───── GIVEN DATA
Lemma hook_session_ok provider turns : forall pa w w' pa' nudges,
  Forall (fun t => turn_ok (tn_TurnNumber t)) turns -> -8 <= pa_lastNudgeTurn pa < 2 ^ 62 ->
  hook_session unicode_lower provider turns pa w = (w', pa', nudges) -> session_ok pa turns nudges.
Proof using Type.
  induction turns as [|t turns IH]; intros pa w w' pa' nudges Ht Hl E.
  { injection E as _ _ <-. unfold session_ok. cbn. split; [lia|]. by repeat split; constructor. }
  inversion Ht as [|? ? Ht0 Hts]; subst. cbn [hook_session] in E.
  destruct (PeripheralAwarenessHook_Run unicode_lower provider t pa w) as [w1 [pa1 o]] eqn:E1.
  destruct (hook_session unicode_lower provider turns pa1 w1) as [[w2 pa2] ns] eqn:E2. injection E as _ _ <-.
  assert (Hstep : (o = None /\ pa_nudgeCount pa1 = pa_nudgeCount pa /\ pa_lastNudgeTurn pa1 = pa_lastNudgeTurn pa) \/
    (exists n r, o = Some n /\ nu_Turn n = tn_TurnNumber t /\ pa_nudgeCount pa < 4 /\
       pa_nudgeCount pa1 = pa_nudgeCount pa + 1 /\ pa_lastNudgeTurn pa1 = tn_TurnNumber t /\
       pa_lastNudgeTurn pa + 8 <= tn_TurnNumber t /\ fleb (nu_Velocity n) (effective_threshold pa r) = false)).
  { unfold PeripheralAwarenessHook_Run in E1. destruct provider as [p|]; [|injection E1 as _ <- <-; by left].
    destruct (Embed (tn_Content t) w) as [w3 [vec|e]]; [|injection E1 as _ <- <-; by left].
    destruct (CheckNudge unicode_lower _ vec _ pa w3) as [w4 [pa4 o4]] eqn:Ec. injection E1 as _ <- <-.
    destruct (UpdateCentroid_counters vec pa4) as (Hc & Hlast & _). rewrite Hc, Hlast.
    apply CheckNudge_cases in Ec as [[-> ->]|(n & r & -> & -> & Hn & Hcap & Hgap & _ & Hf)]; [by left|].
    right. exists n, r. rewrite wrap64_id in Hgap by (unfold in_int64, int64_min, int64_max, turn_ok in *; lia).
    cbn [nudged pa_nudgeCount pa_lastNudgeTurn]. do 5 (split; [done|]). split; [lia|done]. }
  assert (Hth : pa_velocityThreshold pa1 = pa_velocityThreshold pa /\ pa_jitter pa1 = pa_jitter pa).
  { unfold PeripheralAwarenessHook_Run in E1. destruct provider as [p|]; [|by injection E1 as _ <- _].
    destruct (Embed (tn_Content t) w) as [w3 [vec|e]]; [|by injection E1 as _ <- _].
    destruct (CheckNudge unicode_lower _ vec _ pa w3) as [w4 [pa4 o4]] eqn:Ec. injection E1 as _ <- _.
    destruct (UpdateCentroid_counters vec pa4) as (_ & _ & -> & ->).
    by apply CheckNudge_cases in Ec as [[_ ->]|(n & r & _ & -> & _)]. }
  destruct Hth as [Hth Hj].
  assert (IH' := IH pa1 w1 w2 pa2 ns Hts). unfold session_ok in IH' |- *. rewrite Hth, Hj in IH'.
  destruct Hstep as [(-> & Hc & Hlast)|(n & r & -> & Hn & Hcap & Hc & Hlast & Hgap & Hf)]; rewrite Hc, Hlast in IH'.
  - destruct (IH' Hl E2) as (H1 & H2 & H3 & H4). cbn [map]. do 2 (split; [done|]). split; [by apply sublist_cons|done].
  - unfold turn_ok in Ht0. destruct (IH' ltac:(lia) E2) as (H1 & H2 & H3 & H4). cbn [map length]. rewrite Hn.
    split; [lia|]. split; [by split|]. split; [by apply sublist_skip|]. constructor; [by exists r|done].
Qed.

(** Over a whole session, whatever is said and embedded, at most four nudges are
    given, each on a turn of the session, in order and at least eight turns after the one
    before; and each only for a velocity that is not at or below the jittered threshold. *)
Theorem nudges_rationed threshold provider turns w w' pa nudges :
  Forall (fun t => turn_ok (tn_TurnNumber t)) turns ->
  hook_session unicode_lower provider turns (NewPeripheralAwareness threshold) w = (w', pa, nudges) ->
  (length nudges <= 4)%nat /\ spaced 8 (-8) (map nu_Turn nudges) /\
  map nu_Turn nudges `sublist_of` map tn_TurnNumber turns /\
  Forall (fun n => exists r, fleb (nu_Velocity n)
            (fadd threshold (fmul (fsub (fmul r (f_of_Z 2)) f_one) (f_lit 3 100))) = false) nudges.
Proof using Type.
  intros Ht E. apply hook_session_ok in E as (H1 & H2 & H3 & H4); [|done|cbn; lia].
  cbn [NewPeripheralAwareness pa_nudgeCount] in H1. split; [lia|]. by do 2 (split; [done|]).
Qed.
──────────
• PROBLEM TO WORK ON:
Starting with the first line of the records, repeat every line up to and including the one containing "<-. unfold session_ok.", and nothing else.

• YOUR SOLUTION:
Lemma hook_session_ok provider turns : forall pa w w' pa' nudges,
  Forall (fun t => turn_ok (tn_TurnNumber t)) turns -> -8 <= pa_lastNudgeTurn pa < 2 ^ 62 ->
  hook_session unicode_lower provider turns pa w = (w', pa', nudges) -> session_ok pa turns nudges.
Proof using Type.
  induction turns as [|t turns IH]; intros pa w w' pa' nudges Ht Hl E.
  { injection E as _ _ <-. unfold session_ok. cbn. split; [lia|]. by repeat split; constructor. }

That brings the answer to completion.